* Problem details: In the material below, find each line with the string "body" and copy it.

_ _ _ _ _ _ _

(* ===== verification/Utils.v ===== *)
(** [pkg/utils] and [pkg/config/redis.go]: comparisons, label maps, sizes of the
    Redis configuration, the file of renamed commands, the scope of the operator.
    Logging is left out. *)

From Stdlib Require Import ZArith Lia.
From S2P Require Import Prelude GoStrings Errors.

Local Open Scope Z_scope.

(** ** compare.go: is there a difference worth acting on? *)

(** [CompareIntValue]; a nil pointer is [None]. *)
Definition CompareIntValue (old new : option Z) : bool :=
  match old, new with
  | None, None => true
  | None, _ | _, None => false
  | Some o, Some n => if decide (o ≠ n) then true else false
  end.

(** [CompareInt32], [CompareStringValue] *)
Definition CompareInt32 (old new : Z) : bool := if decide (old ≠ new) then true else false.
Definition CompareStringValue (old new : string) : bool := if decide (old ≠ new) then true else false.

(** [types.go]: [Int32] *)
Definition Int32 (v : option Z) : Z := match v with Some x => x | None => 0 end.

Section labels.
Context `{MapRange}.

(** [MergeLabels]: a later map wins. *)
Definition MergeLabels (allLabels : list (gmap string string)) : gmap string string :=
  foldl (λ res l, foldl (λ res kv, <[(kv : string * string).1 := kv.2]> res) res (range 40 l)) ∅ allLabels.
End labels.

(** ** parse.go *)

(** The suffixes of [ParseRedisMemConf], in the order of its tests, with the
    factors. *)
Definition mem_units : list (string * Z) :=
  [ ("k", 1000); ("kb", 1024); ("m", 1000 * 1000); ("mb", 1024 * 1024);
    ("g", 1000 * 1000 * 1000); ("gb", 1024 * 1024 * 1024); ("b", 1) ].

Fixpoint find_unit (u : string) (units : list (string * Z)) : string * Z :=
  match units with
  | [] => (u, 1)
  | (suffix, mul) :: units' =>
      if HasSuffix u suffix then (slice_to u (String.length u - String.length suffix), mul)
      else find_unit u units'
  end.

(** [ParseRedisMemConf]; the product is an [int64]. *)
Definition ParseRedisMemConf (p : string) : string * option error :=
  let '(digits, mul) := find_unit (ToLower p) mem_units in
  match ParseInt digits with
  | (_, Some e) => ("", Some (NumError "ParseInt" digits e))
  | (val, None) => (FormatInt (s64 (val * mul)), None)
  end.

(** ** rename_cmd.go *)

(** The lines [bufio.Scanner] delivers: without the terminator and a carriage
    return before it, up to the first line of 65536 bytes or more. *)
Definition strip_cr (l : string) : string := TrimSuffix l (String (ascii_of_nat 13) "").
Fixpoint scan_lines_of (ls : list string) : list string :=
  match ls with
  | [] => []
  | [l] => if decide (l = "") then [] else if decide (Z.of_nat (String.length l) < 65536) then [strip_cr l] else []
  | l :: ls' => if decide (Z.of_nat (String.length l) < 65536) then strip_cr l :: scan_lines_of ls' else []
  end.
Definition scan_lines (text : string) : list string := scan_lines_of (Split text (ascii_of_nat 10)).

(** The body of the scan loop of [BuildCommandReplaceMapping]. *)
Definition rename_line (mapping : gmap string string) (line : string) : gmap string string :=
  match Fields line with
  | [w; cmd; name] =>
      if decide (ToLower w = "rename-command") then <[ToUpper cmd := name]> mapping else mapping
  | _ => mapping
  end.
(** [BuildCommandReplaceMapping], of the content of the file ([None] when it
    cannot be opened). *)
Definition BuildCommandReplaceMapping (file : option string) : gmap string string :=
  match file with
  | None => ∅
  | Some text => foldl rename_line ∅ (scan_lines text)
  end.

(** ** scoped.go *)

Definition AnnotationScope : string := "redis.kun/scope".
Definition AnnotationClusterScoped : string := "cluster-scoped".

(** The package variable [isClusterScoped] is an argument; [SetClusterScoped]
    gives its new value. *)
Definition SetClusterScoped (isClusterScoped : bool) (namespace : string) : bool :=
  if decide (namespace ≠ "") then false else isClusterScoped.

(** [ShoudManage], of the annotations of the object. *)
Definition ShoudManage (isClusterScoped : bool) (annotations : gmap string string) : bool :=
  match annotations !! AnnotationScope with
  | Some v => if isClusterScoped then bool_decide (v = AnnotationClusterScoped) else false
  | None => if negb isClusterScoped then true else false
  end.

(** ** string.go *)

(** [copy(b[bp:], s)] on a buffer given by what is written and the room left. *)
Definition copy_to (b : string * nat) (s : string) : string * nat :=
  (b.1 +:+ String.substring 0 b.2 s, (b.2 - String.length s)%nat).
(** [SliceJoin], of the strings of the elements. *)
Definition SliceJoin (a : list string) (sep : string) : string :=
  match a with
  | [] => ""
  | [a0] => a0
  | [a0; a1] => a0 +:+ sep +:+ a1
  | [a0; a1; a2] => a0 +:+ sep +:+ a1 +:+ sep +:+ a2
  | a0 :: rest =>
      let n := (String.length sep * (length a - 1) + sum_list (String.length <$> a))%nat in
      (foldl (λ b s, copy_to (copy_to b sep) s) (copy_to ("", n) a0) rest).1
  end.

(** ** config/redis.go *)

(** [path.Clean] and [path.Join] of the standard library, on path elements. *)
Fixpoint clean_elems (rooted : bool) (stack elems : list string) : list string :=
  match elems with
  | [] => reverse stack
  | e :: elems' =>
      clean_elems rooted
        (if decide (e = "" ∨ e = ".") then stack
         else if decide (e = "..") then
           match stack with
           | top :: stack' => if decide (top = "..") then e :: stack else stack'
           | [] => if rooted then [] else [e]
           end
         else e :: stack) elems'
  end.
Definition path_Clean (p : string) : string :=
  if decide (p = "") then "."
  else
    let rooted := HasPrefix p "/" in
    let body := Join (clean_elems rooted [] (Split p "/")) "/" in
    if rooted then "/" +:+ body else if decide (body = "") then "." else body.
Definition path_Join (elems : list string) : string :=
  match filter (λ e, e ≠ "") elems with
  | [] => ""
  | es => path_Clean (Join es "/")
  end.

(** [config.Redis]: the fields that are read. *)
Record RedisConfig := mkRedisConfig {
  DialTimeout : Z;
  RenameCommandsPath : string;
  RenameCommandsFile : string;
}.
(** [Redis.GetRenameCommandsFile] *)
Definition GetRenameCommandsFile (r : RedisConfig) : string :=
  if decide (RenameCommandsFile r = "") then ""
  else path_Join [RenameCommandsPath r; RenameCommandsFile r].

(** ** Lemmas *)

Lemma string_app_inj_last s t a b :
  s +:+ String a "" = t +:+ String b "" → s = t ∧ a = b.
Proof.
  revert t. induction s as [|x s IH]; intros [|y t]; simpl; intros Heq; simplify_eq.
  - done.
  - by destruct t.
  - by destruct s.
  - by destruct (IH t) as [-> ->].
Qed.

Lemma HasSuffix_true s p : HasSuffix s p = true → ∃ t, s = t +:+ p.
Proof.
  unfold HasSuffix. case_decide as Hle; [|done]. intros Heq%bool_decide_eq_true.
  exists (String.substring 0 (String.length s - String.length p) s).
  rewrite <- Heq at 2. generalize dependent p. induction s as [|c s IH]; intros p Hle Heq.
  - by destruct p.
  - cbn [String.length] in *. destruct (decide (String.length p = S (String.length s))) as [Hn|Hn].
    + rewrite Hn, Nat.sub_diag. change (String c s = String.substring 0 (S (String.length s)) (String c s)).
      symmetry. apply (substring_all (String c s)).
    + rewrite Nat.sub_succ_l in * by lia. cbn [String.substring] in *.
      change (String c s = String c (String.substring 0 (String.length s - String.length p) s +:+
        String.substring (String.length s - String.length p) (String.length p) s)).
      f_equal. apply IH; [lia|done].
Qed.

Lemma HasSuffix_false s p : (∀ t, s ≠ t +:+ p) → HasSuffix s p = false.
Proof.
  intros Hn. destruct (HasSuffix s p) eqn:E; [|done].
  apply HasSuffix_true in E as [t Ht]. by destruct (Hn t).
Qed.

Lemma slice_to_suffix s p : slice_to (s +:+ p) (String.length (s +:+ p) - String.length p) = s.
Proof.
  rewrite length_string_app.
  replace (String.length s + String.length p - String.length p)%nat with (String.length s) by lia.
  apply slice_to_app.
Qed.

(** A string without any letter of the units. *)
Definition no_unit_letter (d : string) : Prop :=
  has_byte "k" d = false ∧ has_byte "m" d = false ∧ has_byte "g" d = false ∧ has_byte "b" d = false.

Lemma string_snoc2 s a b : s +:+ String a (String b "") = (s +:+ String a "") +:+ String b "".
Proof. by rewrite string_app_assoc. Qed.

Ltac not_suffix :=
  apply HasSuffix_false; intros ?t ?Heq; rewrite ?string_snoc2 in *;
  repeat match goal with
  | H : _ +:+ String _ "" = _ +:+ String _ "" |- _ => apply string_app_inj_last in H as [? ?]
  end; simplify_eq;
  repeat match goal with
  | H : no_unit_letter _ |- _ => unfold no_unit_letter in H; destruct_and! H
  | H : has_byte _ (_ +:+ String _ _) = false |- _ => rewrite has_byte_app in H; simpl in H
  | H : _ || true = false |- _ => rewrite orb_true_r in H; discriminate
  end.

Lemma find_unit_digits d unit mul :
  no_unit_letter d → (unit, mul) ∈ ("", 1) :: mem_units → find_unit (d +:+ unit) mem_units = (d, mul).
Proof.
  intros Hd Hin. unfold mem_units in *.
  repeat (apply elem_of_cons in Hin as [[= -> ->]|Hin]); [..|by apply elem_of_nil in Hin];
    cbn [find_unit].
  all: rewrite ?string_app_nil_r.
  all: repeat match goal with
    | |- context [HasSuffix ?s ?p] =>
        first [rewrite (HasSuffix_app d p); by rewrite slice_to_suffix
              |replace (HasSuffix s p) with false by (symmetry; not_suffix)]
    end.
  done.
Qed.

Lemma lower_digit_byte d : 0 ≤ d < 10 → lower_byte (digit_byte d) = digit_byte d.
Proof.
  intros. assert (d = 0 ∨ d = 1 ∨ d = 2 ∨ d = 3 ∨ d = 4 ∨ d = 5 ∨ d = 6 ∨ d = 7 ∨ d = 8 ∨ d = 9)
    as Hd by lia. by destruct_or! Hd; subst.
Qed.

Lemma map_bytes_app f s1 s2 : map_bytes f (s1 +:+ s2) = map_bytes f s1 +:+ map_bytes f s2.
Proof.
  induction s1 as [|a s1 IH]; [done|].
  change (String (f a) (map_bytes f (s1 +:+ s2)) = String (f a) (map_bytes f s1 +:+ map_bytes f s2)).
  by f_equal.
Qed.

Lemma ToLower_format_digits fuel n acc :
  ToLower acc = acc → ToLower (format_digits fuel n acc) = format_digits fuel n acc.
Proof.
  revert n acc. induction fuel as [|fuel IH]; intros n acc Hacc; [done|]. cbn [format_digits].
  assert (ToLower (String (digit_byte (n mod 10)) acc) = String (digit_byte (n mod 10)) acc) as Hd.
  { unfold ToLower in *. cbn [map_bytes]. rewrite lower_digit_byte; [by f_equal|].
    apply Z.mod_pos_bound. lia. }
  destruct (decide (n < 10)); [done|by apply IH].
Qed.

Lemma ToLower_FormatInt n : 0 ≤ n → ToLower (FormatInt n) = FormatInt n.
Proof. intros. unfold FormatInt. rewrite decide_False by lia. by apply ToLower_format_digits. Qed.

Lemma no_unit_letter_FormatInt n : 0 ≤ n → no_unit_letter (FormatInt n).
Proof. intros. by split_and!; apply has_byte_FormatInt; [..|done]. Qed.

(** [ParseRedisMemConf] on every size a user can write, a decimal number
    followed by no unit or one of k, kb, m, mb, g, gb, b in any case, succeeds and
    gives the number of bytes in decimal, reduced to a signed 64-bit integer: a
    size beyond 8 exbibytes silently wraps around. *)
Theorem ParseRedisMemConf_units n unit mul suffix :
  0 ≤ n < 2 ^ 63 → (unit, mul) ∈ ("", 1) :: mem_units → ToLower suffix = unit →
  ParseRedisMemConf (FormatInt n +:+ suffix) = (FormatInt (s64 (n * mul)), None).
Proof.
  intros Hn Hin <-. unfold ParseRedisMemConf.
  unfold ToLower at 1. rewrite map_bytes_app. fold (ToLower (FormatInt n)) (ToLower suffix).
  rewrite ToLower_FormatInt by lia.
  rewrite (find_unit_digits _ _ mul); [|apply no_unit_letter_FormatInt; lia|done].
  by rewrite ParseInt_FormatInt by lia.
Qed.

Lemma ParseRedisMemConf_units_witness :
  ParseRedisMemConf "12Gb" = ("12884901888", None) ∧
  ParseRedisMemConf "9007199254740992kb" = ("-9223372036854775808", None).
Proof.
  split.
  - apply (ParseRedisMemConf_units 12 "gb" (1024 * 1024 * 1024) "Gb"); [lia|by repeat constructor|reflexivity].
  - apply (ParseRedisMemConf_units 9007199254740992 "kb" 1024 "kb"); [lia|by repeat constructor|reflexivity].
Defined.

(** The buffer of [SliceJoin] is exactly large enough. *)
Lemma copy_to_fits b s : (String.length s ≤ b.2)%nat →
  copy_to b s = (b.1 +:+ s, (b.2 - String.length s)%nat).
Proof.
  intros Hle. unfold copy_to. f_equal. f_equal. generalize dependent (b.2). clear.
  induction s as [|c s IH]; intros [|n] Hle; cbn [String.length String.substring] in *; try done; [lia|].
  f_equal. apply IH. lia.
Qed.

Lemma SliceJoin_loop rest sep b :
  ((String.length sep * length rest + sum_list (String.length <$> rest)) ≤ b.2)%nat →
  (foldl (λ b s, copy_to (copy_to b sep) s) b rest).1 =
  b.1 +:+ foldr (λ s r, sep +:+ s +:+ r) "" rest.
Proof.
  revert b. induction rest as [|s rest IH]; intros b Hle; simpl in *; [by rewrite string_app_nil_r|].
  change (list_fmap string nat String.length rest) with (String.length <$> rest) in Hle.
  rewrite Nat.mul_succ_r in Hle. rewrite (copy_to_fits b sep), copy_to_fits by (cbn [snd]; lia). rewrite IH by (cbn [snd]; lia).
  cbn [fst]. by rewrite !string_app_assoc.
Qed.

Lemma Join_foldr a0 rest sep : Join (a0 :: rest) sep = a0 +:+ foldr (λ s r, sep +:+ s +:+ r) "" rest.
Proof.
  revert a0. induction rest as [|s rest IH]; intros a0; [simpl; by rewrite string_app_nil_r|].
  change (Join (a0 :: s :: rest) sep) with (a0 +:+ sep +:+ Join (s :: rest) sep). by rewrite IH.
Qed.

(** [SliceJoin] is [strings.Join]. *)
Lemma SliceJoin_Join a sep : SliceJoin a sep = Join a sep.
Proof.
  destruct a as [|a0 [|a1 [|a2 [|a3 a]]]]; try done.
  rewrite Join_foldr. remember (a1 :: a2 :: a3 :: a) as rest eqn:Hr.
  assert (SliceJoin (a0 :: rest) sep =
    (foldl (λ b s, copy_to (copy_to b sep) s)
       (copy_to ("", (String.length sep * (length (a0 :: rest) - 1) +
          sum_list (String.length <$> (a0 :: rest)))%nat) a0) rest).1) as ->.
  { by rewrite Hr. }
  rewrite copy_to_fits by (simpl; lia). rewrite SliceJoin_loop; [done|].
  cbn [fst snd length]. rewrite Nat.sub_succ, Nat.sub_0_r.
  assert (sum_list (String.length <$> a0 :: rest) = String.length a0 + sum_list (String.length <$> rest))%nat
    as -> by done. lia.
Qed.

_ _ _ _ _ _ _

* Written answer:
(** The body of the scan loop of [BuildCommandReplaceMapping]. *)
    let body := Join (clean_elems rooted [] (Split p "/")) "/" in
    if rooted then "/" +:+ body else if decide (body = "") then "." else body.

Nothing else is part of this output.